◆ Stored data ◆

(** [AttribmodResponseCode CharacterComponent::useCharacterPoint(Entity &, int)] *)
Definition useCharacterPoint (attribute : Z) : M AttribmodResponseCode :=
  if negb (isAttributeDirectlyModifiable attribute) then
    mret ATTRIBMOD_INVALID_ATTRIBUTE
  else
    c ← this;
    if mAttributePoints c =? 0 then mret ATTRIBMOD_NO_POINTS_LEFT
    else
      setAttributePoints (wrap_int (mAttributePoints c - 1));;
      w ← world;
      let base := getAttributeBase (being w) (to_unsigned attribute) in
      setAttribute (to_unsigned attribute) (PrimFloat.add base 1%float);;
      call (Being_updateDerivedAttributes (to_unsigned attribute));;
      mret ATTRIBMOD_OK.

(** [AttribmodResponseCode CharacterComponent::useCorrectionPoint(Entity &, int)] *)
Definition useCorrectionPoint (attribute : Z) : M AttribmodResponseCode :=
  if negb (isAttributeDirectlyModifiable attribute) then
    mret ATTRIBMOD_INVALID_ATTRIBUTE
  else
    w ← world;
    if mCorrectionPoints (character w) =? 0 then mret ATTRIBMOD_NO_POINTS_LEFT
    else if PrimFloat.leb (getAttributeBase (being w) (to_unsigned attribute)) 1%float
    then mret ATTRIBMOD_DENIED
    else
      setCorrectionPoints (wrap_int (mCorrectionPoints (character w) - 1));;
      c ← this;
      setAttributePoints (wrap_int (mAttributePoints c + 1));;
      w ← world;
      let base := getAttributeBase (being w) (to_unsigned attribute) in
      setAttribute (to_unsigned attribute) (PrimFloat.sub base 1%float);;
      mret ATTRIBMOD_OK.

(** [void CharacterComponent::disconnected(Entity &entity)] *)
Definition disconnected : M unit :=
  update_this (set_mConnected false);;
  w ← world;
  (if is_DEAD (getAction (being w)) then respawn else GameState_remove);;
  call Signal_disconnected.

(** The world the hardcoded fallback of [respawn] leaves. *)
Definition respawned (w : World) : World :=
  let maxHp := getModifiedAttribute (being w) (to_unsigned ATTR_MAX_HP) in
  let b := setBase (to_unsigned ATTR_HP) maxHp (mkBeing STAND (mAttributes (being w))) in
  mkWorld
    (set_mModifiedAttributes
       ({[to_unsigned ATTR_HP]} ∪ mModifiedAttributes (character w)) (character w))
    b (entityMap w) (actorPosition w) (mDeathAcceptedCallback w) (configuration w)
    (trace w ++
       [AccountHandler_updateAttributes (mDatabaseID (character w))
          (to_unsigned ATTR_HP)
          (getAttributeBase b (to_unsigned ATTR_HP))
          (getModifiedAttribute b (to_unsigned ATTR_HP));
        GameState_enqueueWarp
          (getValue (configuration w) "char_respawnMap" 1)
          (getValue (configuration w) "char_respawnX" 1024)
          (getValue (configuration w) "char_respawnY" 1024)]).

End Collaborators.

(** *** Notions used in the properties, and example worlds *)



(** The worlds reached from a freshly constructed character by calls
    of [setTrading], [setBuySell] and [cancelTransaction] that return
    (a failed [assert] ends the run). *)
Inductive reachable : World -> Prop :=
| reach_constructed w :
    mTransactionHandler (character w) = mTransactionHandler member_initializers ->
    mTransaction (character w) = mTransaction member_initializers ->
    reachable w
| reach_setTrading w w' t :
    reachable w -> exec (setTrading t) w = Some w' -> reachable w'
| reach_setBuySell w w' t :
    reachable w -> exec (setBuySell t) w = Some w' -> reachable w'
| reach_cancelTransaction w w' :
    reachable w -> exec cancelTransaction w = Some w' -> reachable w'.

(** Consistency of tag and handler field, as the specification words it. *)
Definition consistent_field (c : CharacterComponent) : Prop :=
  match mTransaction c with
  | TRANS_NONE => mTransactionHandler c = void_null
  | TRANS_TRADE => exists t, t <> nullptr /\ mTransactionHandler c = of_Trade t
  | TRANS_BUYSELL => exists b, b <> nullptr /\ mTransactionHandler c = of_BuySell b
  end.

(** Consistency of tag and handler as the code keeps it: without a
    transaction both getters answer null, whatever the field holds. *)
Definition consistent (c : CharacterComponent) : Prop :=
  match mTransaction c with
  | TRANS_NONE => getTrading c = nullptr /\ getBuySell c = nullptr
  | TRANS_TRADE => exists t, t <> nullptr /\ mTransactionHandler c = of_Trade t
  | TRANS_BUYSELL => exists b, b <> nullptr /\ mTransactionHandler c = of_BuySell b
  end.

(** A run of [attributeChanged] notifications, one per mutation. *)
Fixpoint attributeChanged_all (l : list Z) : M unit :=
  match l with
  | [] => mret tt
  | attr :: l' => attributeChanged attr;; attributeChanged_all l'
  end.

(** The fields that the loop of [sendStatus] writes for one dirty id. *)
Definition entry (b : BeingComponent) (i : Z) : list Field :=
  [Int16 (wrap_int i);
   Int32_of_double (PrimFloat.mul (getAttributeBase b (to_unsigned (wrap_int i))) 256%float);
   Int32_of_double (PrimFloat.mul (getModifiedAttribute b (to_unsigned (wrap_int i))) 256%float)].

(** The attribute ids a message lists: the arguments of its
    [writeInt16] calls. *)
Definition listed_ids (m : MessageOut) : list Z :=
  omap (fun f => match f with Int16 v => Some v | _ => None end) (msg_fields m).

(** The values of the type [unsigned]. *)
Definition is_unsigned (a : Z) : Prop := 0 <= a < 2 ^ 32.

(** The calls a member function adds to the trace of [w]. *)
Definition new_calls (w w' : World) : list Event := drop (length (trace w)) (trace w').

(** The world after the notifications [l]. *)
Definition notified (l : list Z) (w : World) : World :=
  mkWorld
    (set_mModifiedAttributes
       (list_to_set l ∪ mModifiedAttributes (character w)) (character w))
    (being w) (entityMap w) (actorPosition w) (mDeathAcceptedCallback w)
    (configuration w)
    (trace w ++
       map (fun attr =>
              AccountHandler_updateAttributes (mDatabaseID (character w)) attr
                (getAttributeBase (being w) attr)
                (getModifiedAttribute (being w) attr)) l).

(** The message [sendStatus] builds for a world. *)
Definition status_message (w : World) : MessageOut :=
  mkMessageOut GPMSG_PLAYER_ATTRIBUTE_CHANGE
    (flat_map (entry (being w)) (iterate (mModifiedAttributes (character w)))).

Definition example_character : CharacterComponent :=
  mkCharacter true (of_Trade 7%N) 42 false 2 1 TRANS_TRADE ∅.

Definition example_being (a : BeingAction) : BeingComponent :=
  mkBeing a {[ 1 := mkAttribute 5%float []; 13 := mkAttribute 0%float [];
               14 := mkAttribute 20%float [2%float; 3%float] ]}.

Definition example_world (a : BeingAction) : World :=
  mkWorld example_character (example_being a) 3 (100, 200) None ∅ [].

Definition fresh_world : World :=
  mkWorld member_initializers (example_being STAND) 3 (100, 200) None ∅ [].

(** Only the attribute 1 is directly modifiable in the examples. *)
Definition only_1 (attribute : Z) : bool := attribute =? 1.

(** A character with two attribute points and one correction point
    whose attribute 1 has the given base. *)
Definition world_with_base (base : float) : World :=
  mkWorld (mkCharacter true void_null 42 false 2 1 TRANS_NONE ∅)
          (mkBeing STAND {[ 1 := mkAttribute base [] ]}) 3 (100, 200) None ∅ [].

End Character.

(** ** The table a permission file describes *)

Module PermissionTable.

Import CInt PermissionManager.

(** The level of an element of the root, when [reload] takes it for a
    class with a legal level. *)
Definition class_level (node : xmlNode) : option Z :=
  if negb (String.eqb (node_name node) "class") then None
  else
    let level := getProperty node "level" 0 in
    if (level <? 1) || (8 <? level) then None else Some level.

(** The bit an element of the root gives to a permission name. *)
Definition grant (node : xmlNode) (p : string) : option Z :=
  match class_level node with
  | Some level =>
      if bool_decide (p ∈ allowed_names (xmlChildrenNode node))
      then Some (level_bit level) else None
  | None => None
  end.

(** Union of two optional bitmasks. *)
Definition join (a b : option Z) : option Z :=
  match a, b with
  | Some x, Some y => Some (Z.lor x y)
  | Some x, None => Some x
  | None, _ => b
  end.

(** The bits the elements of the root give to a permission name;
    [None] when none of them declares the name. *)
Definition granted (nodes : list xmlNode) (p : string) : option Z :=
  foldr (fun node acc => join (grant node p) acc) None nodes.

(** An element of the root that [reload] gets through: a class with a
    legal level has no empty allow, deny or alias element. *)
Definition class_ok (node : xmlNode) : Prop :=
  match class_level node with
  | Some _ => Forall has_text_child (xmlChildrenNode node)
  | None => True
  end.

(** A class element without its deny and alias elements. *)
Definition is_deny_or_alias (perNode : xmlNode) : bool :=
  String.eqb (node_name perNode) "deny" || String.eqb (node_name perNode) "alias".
...
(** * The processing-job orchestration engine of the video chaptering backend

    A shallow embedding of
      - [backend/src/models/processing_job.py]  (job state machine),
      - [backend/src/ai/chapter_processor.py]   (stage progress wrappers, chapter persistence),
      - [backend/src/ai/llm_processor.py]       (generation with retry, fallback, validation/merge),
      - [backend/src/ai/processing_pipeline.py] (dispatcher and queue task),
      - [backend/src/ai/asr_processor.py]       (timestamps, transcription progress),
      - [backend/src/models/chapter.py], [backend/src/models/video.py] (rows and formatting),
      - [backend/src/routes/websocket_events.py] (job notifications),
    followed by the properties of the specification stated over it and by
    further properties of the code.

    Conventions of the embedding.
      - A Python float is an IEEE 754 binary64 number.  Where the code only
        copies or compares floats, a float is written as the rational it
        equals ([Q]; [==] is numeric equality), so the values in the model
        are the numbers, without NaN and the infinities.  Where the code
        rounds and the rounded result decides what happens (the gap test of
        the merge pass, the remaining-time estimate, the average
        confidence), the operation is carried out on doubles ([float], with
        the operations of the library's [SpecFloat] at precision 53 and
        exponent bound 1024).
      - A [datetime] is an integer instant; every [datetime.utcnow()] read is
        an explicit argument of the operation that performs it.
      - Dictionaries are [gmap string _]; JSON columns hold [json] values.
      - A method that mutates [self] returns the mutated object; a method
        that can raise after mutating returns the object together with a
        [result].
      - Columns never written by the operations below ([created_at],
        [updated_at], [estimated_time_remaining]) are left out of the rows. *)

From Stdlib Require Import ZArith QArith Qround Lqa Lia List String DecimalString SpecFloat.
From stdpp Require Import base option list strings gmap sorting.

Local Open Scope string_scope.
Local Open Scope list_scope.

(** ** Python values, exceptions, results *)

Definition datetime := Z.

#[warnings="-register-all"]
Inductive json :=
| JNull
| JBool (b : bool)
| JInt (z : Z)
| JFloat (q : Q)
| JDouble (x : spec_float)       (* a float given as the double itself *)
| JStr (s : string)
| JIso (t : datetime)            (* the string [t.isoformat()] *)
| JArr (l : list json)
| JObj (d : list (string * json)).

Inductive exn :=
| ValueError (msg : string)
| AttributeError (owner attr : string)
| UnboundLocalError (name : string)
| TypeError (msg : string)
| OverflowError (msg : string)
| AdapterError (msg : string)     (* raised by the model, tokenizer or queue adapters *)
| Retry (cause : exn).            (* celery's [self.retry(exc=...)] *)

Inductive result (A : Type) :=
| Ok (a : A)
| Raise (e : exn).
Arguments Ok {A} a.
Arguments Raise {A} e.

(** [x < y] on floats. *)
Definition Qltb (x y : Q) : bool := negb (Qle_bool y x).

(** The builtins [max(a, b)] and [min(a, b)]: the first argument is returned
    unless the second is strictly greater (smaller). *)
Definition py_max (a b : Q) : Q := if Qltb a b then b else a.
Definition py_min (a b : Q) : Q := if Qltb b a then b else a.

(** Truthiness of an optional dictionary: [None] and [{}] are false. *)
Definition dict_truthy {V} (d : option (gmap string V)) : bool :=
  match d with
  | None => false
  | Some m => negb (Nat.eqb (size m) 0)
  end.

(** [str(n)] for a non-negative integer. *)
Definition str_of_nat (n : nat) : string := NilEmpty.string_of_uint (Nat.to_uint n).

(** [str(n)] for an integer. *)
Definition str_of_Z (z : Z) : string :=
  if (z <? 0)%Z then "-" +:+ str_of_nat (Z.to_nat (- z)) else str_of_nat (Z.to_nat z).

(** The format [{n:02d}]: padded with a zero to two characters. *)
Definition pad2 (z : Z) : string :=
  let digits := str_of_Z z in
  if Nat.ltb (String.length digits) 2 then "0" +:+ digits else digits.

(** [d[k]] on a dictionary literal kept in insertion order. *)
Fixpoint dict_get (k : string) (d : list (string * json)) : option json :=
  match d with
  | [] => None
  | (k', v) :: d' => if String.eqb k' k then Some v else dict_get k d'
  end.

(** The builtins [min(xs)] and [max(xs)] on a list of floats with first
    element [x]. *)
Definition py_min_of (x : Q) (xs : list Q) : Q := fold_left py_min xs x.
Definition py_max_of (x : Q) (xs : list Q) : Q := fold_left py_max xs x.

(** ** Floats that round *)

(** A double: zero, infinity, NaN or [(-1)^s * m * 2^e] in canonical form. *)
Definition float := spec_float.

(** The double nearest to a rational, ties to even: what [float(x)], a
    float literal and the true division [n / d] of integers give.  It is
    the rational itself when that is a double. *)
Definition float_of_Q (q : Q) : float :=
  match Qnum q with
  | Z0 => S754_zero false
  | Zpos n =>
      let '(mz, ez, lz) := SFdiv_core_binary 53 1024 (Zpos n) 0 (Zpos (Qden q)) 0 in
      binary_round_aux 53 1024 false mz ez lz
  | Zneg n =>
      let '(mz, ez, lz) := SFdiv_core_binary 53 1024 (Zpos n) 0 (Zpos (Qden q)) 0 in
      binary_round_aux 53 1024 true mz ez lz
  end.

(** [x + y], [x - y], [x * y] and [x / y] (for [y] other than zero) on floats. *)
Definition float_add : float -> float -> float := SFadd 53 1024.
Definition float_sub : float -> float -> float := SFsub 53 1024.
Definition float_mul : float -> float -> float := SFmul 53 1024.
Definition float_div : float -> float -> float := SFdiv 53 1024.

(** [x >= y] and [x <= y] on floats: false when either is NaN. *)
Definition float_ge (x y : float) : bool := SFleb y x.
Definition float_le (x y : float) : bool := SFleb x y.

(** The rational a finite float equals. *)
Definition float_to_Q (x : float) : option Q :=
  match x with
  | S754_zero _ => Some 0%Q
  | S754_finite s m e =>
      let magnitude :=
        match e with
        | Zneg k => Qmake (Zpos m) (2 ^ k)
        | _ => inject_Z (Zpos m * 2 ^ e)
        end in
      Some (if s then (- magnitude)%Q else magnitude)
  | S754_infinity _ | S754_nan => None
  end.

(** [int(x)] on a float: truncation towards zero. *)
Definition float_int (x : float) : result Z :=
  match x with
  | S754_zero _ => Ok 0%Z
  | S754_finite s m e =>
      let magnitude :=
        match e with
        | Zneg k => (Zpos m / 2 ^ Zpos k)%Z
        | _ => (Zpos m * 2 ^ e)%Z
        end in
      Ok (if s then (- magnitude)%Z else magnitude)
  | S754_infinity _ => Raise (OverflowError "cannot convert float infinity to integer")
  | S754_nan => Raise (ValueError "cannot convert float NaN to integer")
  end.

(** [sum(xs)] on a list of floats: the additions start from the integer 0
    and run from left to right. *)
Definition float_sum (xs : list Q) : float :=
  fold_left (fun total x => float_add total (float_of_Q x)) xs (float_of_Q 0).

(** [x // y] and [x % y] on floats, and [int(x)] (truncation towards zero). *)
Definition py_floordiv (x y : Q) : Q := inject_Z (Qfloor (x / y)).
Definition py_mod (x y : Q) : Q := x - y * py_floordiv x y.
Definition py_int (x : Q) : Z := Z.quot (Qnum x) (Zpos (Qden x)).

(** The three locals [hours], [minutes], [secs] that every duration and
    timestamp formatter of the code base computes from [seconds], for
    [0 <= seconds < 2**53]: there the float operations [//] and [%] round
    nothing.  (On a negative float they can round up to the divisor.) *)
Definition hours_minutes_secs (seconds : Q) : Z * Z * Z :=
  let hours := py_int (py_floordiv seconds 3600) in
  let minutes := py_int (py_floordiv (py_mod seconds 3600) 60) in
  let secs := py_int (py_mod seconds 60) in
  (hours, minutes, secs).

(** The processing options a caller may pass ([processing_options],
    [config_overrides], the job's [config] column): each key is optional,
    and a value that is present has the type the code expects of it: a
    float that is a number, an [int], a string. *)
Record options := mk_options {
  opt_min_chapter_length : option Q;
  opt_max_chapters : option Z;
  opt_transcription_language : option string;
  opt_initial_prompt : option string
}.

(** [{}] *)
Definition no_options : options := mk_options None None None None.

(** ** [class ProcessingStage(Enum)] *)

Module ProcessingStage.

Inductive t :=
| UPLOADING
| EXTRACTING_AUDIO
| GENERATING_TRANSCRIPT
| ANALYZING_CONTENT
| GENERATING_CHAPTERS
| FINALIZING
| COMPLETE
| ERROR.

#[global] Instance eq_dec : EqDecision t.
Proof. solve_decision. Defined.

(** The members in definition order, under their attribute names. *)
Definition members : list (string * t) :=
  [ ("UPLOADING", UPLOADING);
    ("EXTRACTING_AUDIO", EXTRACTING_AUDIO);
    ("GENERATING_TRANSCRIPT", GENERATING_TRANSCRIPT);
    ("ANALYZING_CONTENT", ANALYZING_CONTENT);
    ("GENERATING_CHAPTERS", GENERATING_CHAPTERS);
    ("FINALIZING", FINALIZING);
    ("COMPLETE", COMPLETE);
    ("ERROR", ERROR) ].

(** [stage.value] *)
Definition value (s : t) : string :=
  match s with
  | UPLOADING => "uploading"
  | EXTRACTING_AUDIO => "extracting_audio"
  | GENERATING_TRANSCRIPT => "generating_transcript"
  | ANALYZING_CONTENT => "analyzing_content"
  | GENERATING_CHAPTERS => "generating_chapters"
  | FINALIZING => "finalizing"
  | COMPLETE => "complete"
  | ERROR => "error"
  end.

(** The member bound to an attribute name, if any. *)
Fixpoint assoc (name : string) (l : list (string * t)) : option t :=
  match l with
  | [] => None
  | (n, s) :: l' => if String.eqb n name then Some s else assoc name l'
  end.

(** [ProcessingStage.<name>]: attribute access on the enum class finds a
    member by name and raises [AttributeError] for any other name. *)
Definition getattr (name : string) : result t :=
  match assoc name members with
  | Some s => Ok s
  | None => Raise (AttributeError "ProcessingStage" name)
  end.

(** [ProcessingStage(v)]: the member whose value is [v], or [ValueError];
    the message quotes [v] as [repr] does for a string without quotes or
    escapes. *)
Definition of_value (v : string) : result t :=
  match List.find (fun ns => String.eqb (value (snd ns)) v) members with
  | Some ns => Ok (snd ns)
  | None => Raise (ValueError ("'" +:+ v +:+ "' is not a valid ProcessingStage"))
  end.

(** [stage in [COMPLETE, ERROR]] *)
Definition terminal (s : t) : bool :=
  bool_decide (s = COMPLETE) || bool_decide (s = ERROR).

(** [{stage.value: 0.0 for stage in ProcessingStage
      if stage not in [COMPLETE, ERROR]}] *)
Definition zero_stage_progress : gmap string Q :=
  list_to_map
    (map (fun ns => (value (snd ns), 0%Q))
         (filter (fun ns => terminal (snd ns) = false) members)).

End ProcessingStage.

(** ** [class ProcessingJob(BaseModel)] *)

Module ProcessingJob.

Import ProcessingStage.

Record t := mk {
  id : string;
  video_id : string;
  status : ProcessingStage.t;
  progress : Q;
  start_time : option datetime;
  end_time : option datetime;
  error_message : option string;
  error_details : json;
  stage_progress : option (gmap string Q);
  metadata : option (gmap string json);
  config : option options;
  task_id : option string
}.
--
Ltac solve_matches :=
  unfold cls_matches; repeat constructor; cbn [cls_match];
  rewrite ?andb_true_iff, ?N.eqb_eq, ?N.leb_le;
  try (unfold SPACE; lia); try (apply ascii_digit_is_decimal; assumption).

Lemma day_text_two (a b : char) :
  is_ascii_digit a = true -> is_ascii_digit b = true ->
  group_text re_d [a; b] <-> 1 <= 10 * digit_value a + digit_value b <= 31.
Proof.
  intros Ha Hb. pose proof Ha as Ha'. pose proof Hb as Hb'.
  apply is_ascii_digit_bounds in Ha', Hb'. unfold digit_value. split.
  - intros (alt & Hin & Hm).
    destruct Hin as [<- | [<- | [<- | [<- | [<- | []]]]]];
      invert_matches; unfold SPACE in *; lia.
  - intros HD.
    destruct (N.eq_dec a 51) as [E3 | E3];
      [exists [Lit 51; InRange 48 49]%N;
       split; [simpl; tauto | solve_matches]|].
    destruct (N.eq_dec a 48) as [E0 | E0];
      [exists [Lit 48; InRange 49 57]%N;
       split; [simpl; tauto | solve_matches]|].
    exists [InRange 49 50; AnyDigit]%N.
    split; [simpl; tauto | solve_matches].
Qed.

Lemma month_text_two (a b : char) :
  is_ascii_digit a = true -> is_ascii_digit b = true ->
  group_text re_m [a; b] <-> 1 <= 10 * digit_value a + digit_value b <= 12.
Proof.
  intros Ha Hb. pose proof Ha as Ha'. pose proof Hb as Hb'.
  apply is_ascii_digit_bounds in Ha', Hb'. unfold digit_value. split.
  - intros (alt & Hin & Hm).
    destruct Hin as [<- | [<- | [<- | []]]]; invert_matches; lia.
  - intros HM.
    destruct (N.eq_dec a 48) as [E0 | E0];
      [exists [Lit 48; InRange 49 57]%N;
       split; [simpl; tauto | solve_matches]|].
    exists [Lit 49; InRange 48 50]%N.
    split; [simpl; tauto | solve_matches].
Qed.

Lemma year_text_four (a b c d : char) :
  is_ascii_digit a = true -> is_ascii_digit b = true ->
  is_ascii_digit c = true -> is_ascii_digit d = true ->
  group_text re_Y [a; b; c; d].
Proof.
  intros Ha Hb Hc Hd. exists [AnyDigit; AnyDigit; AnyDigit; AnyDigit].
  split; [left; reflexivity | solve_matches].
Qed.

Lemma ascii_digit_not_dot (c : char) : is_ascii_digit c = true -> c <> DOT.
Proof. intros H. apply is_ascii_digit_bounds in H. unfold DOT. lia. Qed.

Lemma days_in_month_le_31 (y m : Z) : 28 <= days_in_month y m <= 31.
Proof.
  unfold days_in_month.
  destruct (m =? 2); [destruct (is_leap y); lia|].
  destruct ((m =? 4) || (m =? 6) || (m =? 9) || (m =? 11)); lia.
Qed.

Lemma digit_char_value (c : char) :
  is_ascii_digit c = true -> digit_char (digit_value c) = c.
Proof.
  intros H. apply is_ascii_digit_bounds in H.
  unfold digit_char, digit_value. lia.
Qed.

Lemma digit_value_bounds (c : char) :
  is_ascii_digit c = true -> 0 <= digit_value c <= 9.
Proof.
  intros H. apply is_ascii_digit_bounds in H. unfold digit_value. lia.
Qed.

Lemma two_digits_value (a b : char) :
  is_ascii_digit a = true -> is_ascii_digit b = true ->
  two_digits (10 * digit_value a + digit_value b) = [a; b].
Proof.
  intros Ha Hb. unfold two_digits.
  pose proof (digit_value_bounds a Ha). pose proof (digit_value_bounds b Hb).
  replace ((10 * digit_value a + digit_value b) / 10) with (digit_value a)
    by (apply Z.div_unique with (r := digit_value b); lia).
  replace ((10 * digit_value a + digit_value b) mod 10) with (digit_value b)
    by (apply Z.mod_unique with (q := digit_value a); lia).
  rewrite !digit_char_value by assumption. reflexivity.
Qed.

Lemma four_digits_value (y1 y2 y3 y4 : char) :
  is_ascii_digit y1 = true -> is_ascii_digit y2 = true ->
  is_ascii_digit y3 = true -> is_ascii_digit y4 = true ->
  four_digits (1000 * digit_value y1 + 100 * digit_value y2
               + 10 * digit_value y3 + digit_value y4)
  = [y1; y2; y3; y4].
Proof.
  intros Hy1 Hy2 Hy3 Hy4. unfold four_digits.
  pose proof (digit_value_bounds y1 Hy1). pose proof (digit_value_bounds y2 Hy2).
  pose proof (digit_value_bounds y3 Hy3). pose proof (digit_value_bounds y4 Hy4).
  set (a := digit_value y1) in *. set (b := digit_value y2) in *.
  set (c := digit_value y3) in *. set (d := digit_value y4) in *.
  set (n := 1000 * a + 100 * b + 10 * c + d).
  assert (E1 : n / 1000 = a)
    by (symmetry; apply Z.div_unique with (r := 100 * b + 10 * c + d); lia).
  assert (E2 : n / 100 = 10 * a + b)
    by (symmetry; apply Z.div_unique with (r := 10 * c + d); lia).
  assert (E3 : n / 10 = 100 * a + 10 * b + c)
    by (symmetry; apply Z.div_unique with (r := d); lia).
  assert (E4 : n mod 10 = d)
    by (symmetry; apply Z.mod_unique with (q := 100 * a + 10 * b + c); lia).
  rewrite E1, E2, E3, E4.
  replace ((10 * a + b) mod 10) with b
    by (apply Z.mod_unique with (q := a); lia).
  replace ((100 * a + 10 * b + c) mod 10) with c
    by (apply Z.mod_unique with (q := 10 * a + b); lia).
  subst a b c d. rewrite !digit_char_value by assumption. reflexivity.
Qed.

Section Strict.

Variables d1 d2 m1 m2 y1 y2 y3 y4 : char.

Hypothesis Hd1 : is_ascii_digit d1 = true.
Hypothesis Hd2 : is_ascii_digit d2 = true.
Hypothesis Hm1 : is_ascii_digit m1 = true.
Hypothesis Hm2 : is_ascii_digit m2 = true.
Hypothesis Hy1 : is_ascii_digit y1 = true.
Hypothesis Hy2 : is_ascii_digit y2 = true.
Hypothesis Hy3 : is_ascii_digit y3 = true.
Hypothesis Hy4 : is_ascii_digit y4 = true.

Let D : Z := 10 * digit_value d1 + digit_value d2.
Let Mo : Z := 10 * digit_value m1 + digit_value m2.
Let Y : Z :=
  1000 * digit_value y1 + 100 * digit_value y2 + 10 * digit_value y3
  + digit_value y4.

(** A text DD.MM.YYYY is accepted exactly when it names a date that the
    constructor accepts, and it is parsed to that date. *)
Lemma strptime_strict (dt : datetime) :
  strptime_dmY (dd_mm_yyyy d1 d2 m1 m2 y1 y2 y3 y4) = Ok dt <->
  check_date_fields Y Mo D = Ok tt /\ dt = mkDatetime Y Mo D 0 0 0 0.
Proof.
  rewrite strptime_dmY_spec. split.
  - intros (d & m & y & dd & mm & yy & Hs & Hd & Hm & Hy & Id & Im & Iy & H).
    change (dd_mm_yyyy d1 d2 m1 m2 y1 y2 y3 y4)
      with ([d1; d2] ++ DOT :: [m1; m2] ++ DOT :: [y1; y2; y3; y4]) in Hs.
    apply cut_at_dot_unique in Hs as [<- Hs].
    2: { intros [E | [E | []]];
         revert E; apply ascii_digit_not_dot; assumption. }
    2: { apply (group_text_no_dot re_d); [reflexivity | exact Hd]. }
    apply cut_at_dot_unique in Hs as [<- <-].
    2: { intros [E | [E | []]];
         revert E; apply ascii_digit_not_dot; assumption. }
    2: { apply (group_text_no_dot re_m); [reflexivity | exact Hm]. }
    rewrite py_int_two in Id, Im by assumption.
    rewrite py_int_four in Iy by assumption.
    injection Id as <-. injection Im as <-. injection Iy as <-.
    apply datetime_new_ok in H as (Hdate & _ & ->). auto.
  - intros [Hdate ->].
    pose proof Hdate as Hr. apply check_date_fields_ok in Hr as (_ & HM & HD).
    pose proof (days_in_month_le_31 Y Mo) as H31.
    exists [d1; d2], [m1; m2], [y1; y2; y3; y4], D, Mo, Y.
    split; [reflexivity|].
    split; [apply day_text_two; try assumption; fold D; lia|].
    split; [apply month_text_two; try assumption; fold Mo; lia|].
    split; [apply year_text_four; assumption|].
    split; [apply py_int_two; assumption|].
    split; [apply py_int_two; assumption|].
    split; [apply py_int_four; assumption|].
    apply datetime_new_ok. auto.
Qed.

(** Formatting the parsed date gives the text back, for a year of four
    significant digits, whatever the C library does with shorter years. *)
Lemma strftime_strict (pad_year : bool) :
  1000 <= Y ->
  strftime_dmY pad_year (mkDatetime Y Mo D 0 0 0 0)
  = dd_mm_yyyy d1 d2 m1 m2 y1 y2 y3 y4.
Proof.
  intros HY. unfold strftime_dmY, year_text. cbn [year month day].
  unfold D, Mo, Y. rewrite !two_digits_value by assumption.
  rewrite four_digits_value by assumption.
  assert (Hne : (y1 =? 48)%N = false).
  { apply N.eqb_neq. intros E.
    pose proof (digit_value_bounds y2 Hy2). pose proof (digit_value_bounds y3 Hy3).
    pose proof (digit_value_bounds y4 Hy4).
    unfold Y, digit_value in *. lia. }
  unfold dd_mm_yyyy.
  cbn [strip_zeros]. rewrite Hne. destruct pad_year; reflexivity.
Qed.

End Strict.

◆ Task to complete ◆
Pull out each line of the entries that contains "gives".

◆ Problem solution ◆
(** The bit an element of the root gives to a permission name. *)
(** Formatting the parsed date gives the text back, for a year of four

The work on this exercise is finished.